What the exercise asks >> Word for word, restate each of the records below.

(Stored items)
——————————
Definition fields (d : GDate) : ymd := (year d, month d, day d).

Record fits (d : GDate) : Prop := {
  fits_julian_days : in_u 32 (julian_days d);
  fits_day : in_u 6 (day d);
  fits_month : in_u 4 (month d);
  fits_year : in_u 16 (year d);
}.

Definition rep (d : GDate) (a : adate) : Prop :=
  fits d /\
  match a with
  | Day n =>
      1 <= n <= MAX_DAY /\ julian d || dmy d = true /\
      (julian d = true -> julian_days d = n) /\ (dmy d = true -> fields d = civil n)
  | Incomplete x => julian d = false /\ dmy d = false /\ fields d = x
  | Raw => True
  end.

(** The numbers of warnings are part of the abstract state. *)
Record astate := mkAstate { adates : gmap loc adate; warnings : nat }.

Definition aput (p : loc) (a : adate) (s : astate) : astate :=
  mkAstate (<[p := a]> (adates s)) (warnings s).
Definition warn (k : nat) (s : astate) : astate := mkAstate (adates s) (k + warnings s).

Record models (h : Dates) (s : astate) : Prop := {
  models_null : dates h !! NULL = None;
  models_dates p : option_relation rep (fun _ => False) (fun _ => False) (dates h !! p) (adates s !! p);
  models_warnings : criticals h = warnings s;
}.

(** * Running commands on a date *)

Create HintDb c_date discriminated.

Definition put (p : loc) (d : GDate) (h : Dates) : Dates :=
  mkDates (<[p := d]> (dates h)) (criticals h).
Definition warned (k : nat) (h : Dates) : Dates := mkDates (dates h) (k + criticals h).

Implicit Types (h : Dates) (p : loc) (d : GDate).

Lemma run_bind {A B} (c : cmd Dates A) (k : A -> cmd Dates B) h a h' :
  c h = Some (a, h') -> mbind k c h = k a h'.
Proof. unfold mbind, cmd_bind. by intros ->. Qed.

Lemma run_rd {A B} (f : GDate -> A) p d h (k : A -> cmd Dates B) :
  dates h !! p = Some d -> mbind k (rd f p) h = k (f d) h.
Proof. intros E. apply run_bind. unfold rd. cbn. by rewrite E. Qed.

Lemma run_wr {B} (g : GDate -> GDate) p d h (k : unit -> cmd Dates B) :
  dates h !! p = Some d -> mbind k (wr g p) h = k tt (put p (g d) h).
Proof. intros E. apply run_bind. unfold wr. cbn. by rewrite E. Qed.

Lemma run_assoc {A B C} (c : cmd Dates A) (k : A -> cmd Dates B) (l : B -> cmd Dates C) h :
  mbind l (mbind k c) h = mbind (fun a => mbind l (k a)) c h.
Proof. unfold mbind, cmd_bind. by destruct (c h) as [[]|]. Qed.
Lemma run_rd_last {A} (f : GDate -> A) p d h : dates h !! p = Some d -> rd f p h = Some (f d, h).
Proof. unfold rd. cbn. by intros ->. Qed.
Lemma run_wr_last (g : GDate -> GDate) p d h : dates h !! p = Some d -> wr g p h = Some (tt, put p (g d) h).
Proof. unfold wr. cbn. by intros ->. Qed.

Lemma put_put p d d' h : put p d (put p d' h) = put p d h.
Proof. unfold put. cbn. by rewrite insert_insert_eq. Qed.
Lemma put_id p d h : dates h !! p = Some d -> put p d h = h.
Proof. intros E. unfold put. rewrite insert_id by done. by destruct h. Qed.
Lemma lookup_put p d h : dates (put p d h) !! p = Some d.
Proof. apply lookup_insert_eq. Qed.
Lemma lookup_put_ne p q d h : p <> q -> dates (put p d h) !! q = dates h !! q.
Proof. apply lookup_insert_ne. Qed.
Lemma lookup_warned k h p : dates (warned k h) !! p = dates h !! p.
Proof. done. Qed.

#[export] Hint Resolve lookup_put : c_date.
#[export] Hint Extern 5 (dates (put _ _ _) !! _ = Some _) =>
  rewrite lookup_put_ne by congruence : c_date.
——————————
Output of the exercise >>
Definition fields (d : GDate) : ymd := (year d, month d, day d).

Record fits (d : GDate) : Prop := {
  fits_julian_days : in_u 32 (julian_days d);
  fits_day : in_u 6 (day d);
  fits_month : in_u 4 (month d);
  fits_year : in_u 16 (year d);
}.

Definition rep (d : GDate) (a : adate) : Prop :=
  fits d /\
  match a with
  | Day n =>
      1 <= n <= MAX_DAY /\ julian d || dmy d = true /\
      (julian d = true -> julian_days d = n) /\ (dmy d = true -> fields d = civil n)
  | Incomplete x => julian d = false /\ dmy d = false /\ fields d = x
  | Raw => True
  end.

(** The numbers of warnings are part of the abstract state. *)
Record astate := mkAstate { adates : gmap loc adate; warnings : nat }.

Definition aput (p : loc) (a : adate) (s : astate) : astate :=
  mkAstate (<[p := a]> (adates s)) (warnings s).
Definition warn (k : nat) (s : astate) : astate := mkAstate (adates s) (k + warnings s).

Record models (h : Dates) (s : astate) : Prop := {
  models_null : dates h !! NULL = None;
  models_dates p : option_relation rep (fun _ => False) (fun _ => False) (dates h !! p) (adates s !! p);
  models_warnings : criticals h = warnings s;
}.

(** * Running commands on a date *)

Create HintDb c_date discriminated.

Definition put (p : loc) (d : GDate) (h : Dates) : Dates :=
  mkDates (<[p := d]> (dates h)) (criticals h).
Definition warned (k : nat) (h : Dates) : Dates := mkDates (dates h) (k + criticals h).

Implicit Types (h : Dates) (p : loc) (d : GDate).

Lemma run_bind {A B} (c : cmd Dates A) (k : A -> cmd Dates B) h a h' :
  c h = Some (a, h') -> mbind k c h = k a h'.
Proof. unfold mbind, cmd_bind. by intros ->. Qed.

Lemma run_rd {A B} (f : GDate -> A) p d h (k : A -> cmd Dates B) :
  dates h !! p = Some d -> mbind k (rd f p) h = k (f d) h.
Proof. intros E. apply run_bind. unfold rd. cbn. by rewrite E. Qed.

Lemma run_wr {B} (g : GDate -> GDate) p d h (k : unit -> cmd Dates B) :
  dates h !! p = Some d -> mbind k (wr g p) h = k tt (put p (g d) h).
Proof. intros E. apply run_bind. unfold wr. cbn. by rewrite E. Qed.

Lemma run_assoc {A B C} (c : cmd Dates A) (k : A -> cmd Dates B) (l : B -> cmd Dates C) h :
  mbind l (mbind k c) h = mbind (fun a => mbind l (k a)) c h.
Proof. unfold mbind, cmd_bind. by destruct (c h) as [[]|]. Qed.
Lemma run_rd_last {A} (f : GDate -> A) p d h : dates h !! p = Some d -> rd f p h = Some (f d, h).
Proof. unfold rd. cbn. by intros ->. Qed.
Lemma run_wr_last (g : GDate -> GDate) p d h : dates h !! p = Some d -> wr g p h = Some (tt, put p (g d) h).
Proof. unfold wr. cbn. by intros ->. Qed.

Lemma put_put p d d' h : put p d (put p d' h) = put p d h.
Proof. unfold put. cbn. by rewrite insert_insert_eq. Qed.
Lemma put_id p d h : dates h !! p = Some d -> put p d h = h.
Proof. intros E. unfold put. rewrite insert_id by done. by destruct h. Qed.
Lemma lookup_put p d h : dates (put p d h) !! p = Some d.
Proof. apply lookup_insert_eq. Qed.
Lemma lookup_put_ne p q d h : p <> q -> dates (put p d h) !! q = dates h !! q.
Proof. apply lookup_insert_ne. Qed.
Lemma lookup_warned k h p : dates (warned k h) !! p = dates h !! p.
Proof. done. Qed.

#[export] Hint Resolve lookup_put : c_date.
#[export] Hint Extern 5 (dates (put _ _ _) !! _ = Some _) =>
  rewrite lookup_put_ne by congruence : c_date.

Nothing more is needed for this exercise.